__WORK INSTRUCTION__
Look through the entries below and extract exactly the lines from the one containing "match o with" through the one containing "Ring.Next r = Returns", ends included.

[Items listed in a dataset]
======

(* ===== verification/Sinks.v ===== *)
(** * doppler/internal/sinks: the caching sinks and the retry strategies

    [Dump] is the ring buffer behind /recentlogs, [ContainerMetric] the cache behind
    /containermetrics, [Retry] the back-off of the syslog sink.  The two sinks run in a
    goroutine that selects between its input channel and an inactivity timer; an input of
    their [Run] is one thing the environment does or one choice of [select]. *)

From S2P Require Import Prelude Go Events.

(** The health registrar's [Inc(name)] (+1) and [Dec(name)] (-1), in order. *)
Definition health_calls : Type := list (string * Z).

(** One event of a sink goroutine: the input channel delivers or is closed, the runtime
    fires the timer, or [select] takes the timer case (which waits while it is not ready). *)
Inductive sink_input : Type :=
| Arrives (msg : V1.Envelope)
| InputClosed
| TimerExpires
| TimerCase.

(** ** container/ring *)

Module Ring.
Section Ring.
Context {A : Type}.

(** The elements from the current one on, in [Next] order; [[]] is the nil ring. *)
Definition t : Type := list (option A).

Definition New (n : nat) : t := replicate n None.

Definition Next (r : t) : outcome t :=
  match r with
  | [] => Panics "nil pointer dereference"
  | x :: l => Returns (l ++ [x])
  end.

Definition SetValue (r : t) (v : A) : outcome t :=
  match r with
  | [] => Panics "nil pointer dereference"
  | _ :: l => Returns (Some v :: l)
  end.

Definition Len (r : t) : nat := length r.

(** [Do(f)] visits the values in forward order. *)
Definition Do {S} (r : t) (f : S -> option A -> S) (s : S) : S := foldl f s r.

End Ring.
Arguments t : clear implicits.
End Ring.

(** ** dump/dump_sink.go *)

Module Dump.

Record DumpSink : Type := mkDumpSink {
  appId : string;
  messageRing : Ring.t V1.Envelope;
  inactivityDuration : Z
}.

Definition NewDumpSink (appId : string) (bufferSize : nat) (inactivityDuration : Z) : DumpSink :=
  {| appId := appId; messageRing := Ring.New bufferSize;
     inactivityDuration := inactivityDuration |}.

Definition addMsg (d : DumpSink) (msg : V1.Envelope) : outcome DumpSink :=
  (let! r := Ring.Next (messageRing d) in
   let! r := Ring.SetValue r msg in
   Returns {| appId := appId d; messageRing := r; inactivityDuration := inactivityDuration d |})%go.

Definition Dump (d : DumpSink) : outcome (list V1.Envelope) :=
  (let! r := Ring.Next (messageRing d) in
   Returns (Ring.Do r
     (fun data value => match value with None => data | Some msg => data ++ [msg] end) []))%go.

Definition AppID (d : DumpSink) : string := appId d.
Definition Identifier (d : DumpSink) : string := appId d.
Definition ShouldReceiveErrors (d : DumpSink) : bool := true.

(** The goroutine: [seen] records the messages it has received. *)
Record state : Type := mkState {
  sink : DumpSink;
  timer : Timer.t;
  health : health_calls;
  seen : list V1.Envelope;
  running : bool
}.

Definition Run_start (d : DumpSink) : state :=
  mkState d Timer.NewTimer [("recentLogCacheCount"%string, 1%Z)] [] true.

(** The two deferred calls. *)
Definition Run_return (s : state) : state :=
  mkState (sink s) (fst (Timer.Stop (timer s)))
    (health s ++ [("recentLogCacheCount"%string, (-1)%Z)]) (seen s) false.

(** One event; [None] is a goroutine blocked for ever or a panic. *)
Definition Run_step (s : state) (i : sink_input) : option state :=
  if negb (running s) then Some s else
  match i with
  | InputClosed => Some (Run_return s)
  | TimerExpires => Some (mkState (sink s) (Timer.expire (timer s)) (health s) (seen s) true)
  | TimerCase =>
      match Timer.recv (timer s) with
      | Some t => Some (Run_return (mkState (sink s) t (health s) (seen s) true))
      | None => Some s
      end
  | Arrives msg =>
      let seen := seen s ++ [msg] in
      if bool_decide (V1.GetEventType msg <> V1.Envelope_LogMessage)
      then Some (mkState (sink s) (timer s) (health s) seen true)
      else match addMsg (sink s) msg with
           | Panics _ => None
           | Returns d =>
               let '(t, wasActive) := Timer.Stop (timer s) in
               let o := if wasActive then Some t else Timer.recv t in
               match o with
               | None => None
               | Some t => Some (mkState d (Timer.Reset t) (health s) seen true)
               end
           end
  end.

Fixpoint Run (s : state) (l : list sink_input) : option state :=
  match l with
  | [] => Some s
  | i :: l => match Run_step s i with Some s => Run s l | None => None end
  end.

Definition is_log (msg : V1.Envelope) : bool :=
  bool_decide (V1.GetEventType msg = V1.Envelope_LogMessage).

(** The ring read from its oldest slot is the last [n] entries of the empty slots
    followed by the logs received. *)
Definition ring_inv (n : nat) (d : DumpSink) (logs : list V1.Envelope) : Prop :=
  Ring.Next (messageRing d) =
    Returns (ListFacts.lastn n (replicate n None ++ (Some <$> logs))).

Lemma ring_tail (r r' : Ring.t V1.Envelope) :
  Ring.Next r = Returns r' -> forall v, exists r1 r2,
  Ring.SetValue r' v = Returns r1 /\ Ring.Next r1 = Returns r2 /\ r2 = tail r' ++ [Some v].
Proof.
  destruct r as [|x l]; [done|]. simpl. intros [= <-] v. destruct l as [|y l]; simpl; eauto 6.
Qed.

Lemma addMsg_inv n d logs msg :
  0 < n -> ring_inv n d logs ->
  exists d', addMsg d msg = Returns d' /\ ring_inv n d' (logs ++ [msg]).
Proof.
  unfold ring_inv, addMsg. intros Hn E. rewrite E. simpl.
  destruct (ring_tail _ _ E msg) as (r1 & r2 & -> & En & ->). simpl. eexists. split; [done|].
  simpl. rewrite En, fmap_app, app_assoc. simpl. f_equal.
  rewrite ListFacts.lastn_snoc; [done|done|]. rewrite length_app, length_replicate. lia.
Qed.

Lemma New_inv n app dur : 0 < n -> ring_inv n (NewDumpSink app n dur) [].
Proof.
  intros Hn. unfold ring_inv, NewDumpSink, Ring.New. simpl. rewrite app_nil_r.
  unfold ListFacts.lastn. rewrite length_replicate, Nat.sub_diag, drop_0.
  destruct n as [|n]; [lia|]. simpl. by rewrite <- replicate_S_end.
Qed.

Lemma collect_None n (data : list V1.Envelope) :
  foldl (fun data value => match value with None => data | Some msg => data ++ [msg] end)
    data (replicate n None) = data.
Proof. induction n as [|n IH]; simpl; done. Qed.

Lemma collect_Some l (data : list V1.Envelope) :
  foldl (fun data value => match value with None => data | Some msg => data ++ [msg] end)
    data (Some <$> l) = data ++ l.
Proof.
  revert data. induction l as [|x l IH]; intros data; simpl; [by rewrite app_nil_r|].
  rewrite IH, <- app_assoc. done.
Qed.

Lemma Dump_inv n d logs : ring_inv n d logs -> Dump d = Returns (ListFacts.lastn n logs).
Proof.
  unfold ring_inv, Dump, Ring.Do. intros ->. simpl. f_equal.
  rewrite ListFacts.lastn_app_pad by apply length_replicate.
  rewrite ListFacts.lastn_fmap, foldl_app, collect_Some, drop_replicate, collect_None. done.
Qed.

Definition inv (n : nat) (s : state) : Prop :=
  ring_inv n (sink s) (filter is_log (seen s)) /\
  (running s = true -> Timer.live (timer s)) /\
  (foldr (fun c n => c.2 + n) 0 (health s) = if running s then 1 else 0)%Z.

Lemma health_return h : (foldr (fun (c : string * Z) n => c.2 + n) 0 h = 1 ->
  foldr (fun (c : string * Z) n => c.2 + n) 0 (h ++ [("recentLogCacheCount"%string, -1)]) = 0)%Z.
Proof.
  enough (forall k, foldr (fun (c : string * Z) n => c.2 + n) 0 (h ++ k) =
    foldr (fun (c : string * Z) n => c.2 + n) 0 h + foldr (fun (c : string * Z) n => c.2 + n) 0 k)%Z as H.
  { intros E. rewrite H, E. done. }
  intros k. induction h as [|c h IH]; simpl; lia.
Qed.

======

__TASK RESULT__
               match o with
               | None => None
               | Some t => Some (mkState d (Timer.Reset t) (health s) seen true)
               end
           end
  end.

Fixpoint Run (s : state) (l : list sink_input) : option state :=
  match l with
  | [] => Some s
  | i :: l => match Run_step s i with Some s => Run s l | None => None end
  end.

Definition is_log (msg : V1.Envelope) : bool :=
  bool_decide (V1.GetEventType msg = V1.Envelope_LogMessage).

(** The ring read from its oldest slot is the last [n] entries of the empty slots
    followed by the logs received. *)
Definition ring_inv (n : nat) (d : DumpSink) (logs : list V1.Envelope) : Prop :=
  Ring.Next (messageRing d) =
    Returns (ListFacts.lastn n (replicate n None ++ (Some <$> logs))).

Lemma ring_tail (r r' : Ring.t V1.Envelope) :
  Ring.Next r = Returns r' -> forall v, exists r1 r2,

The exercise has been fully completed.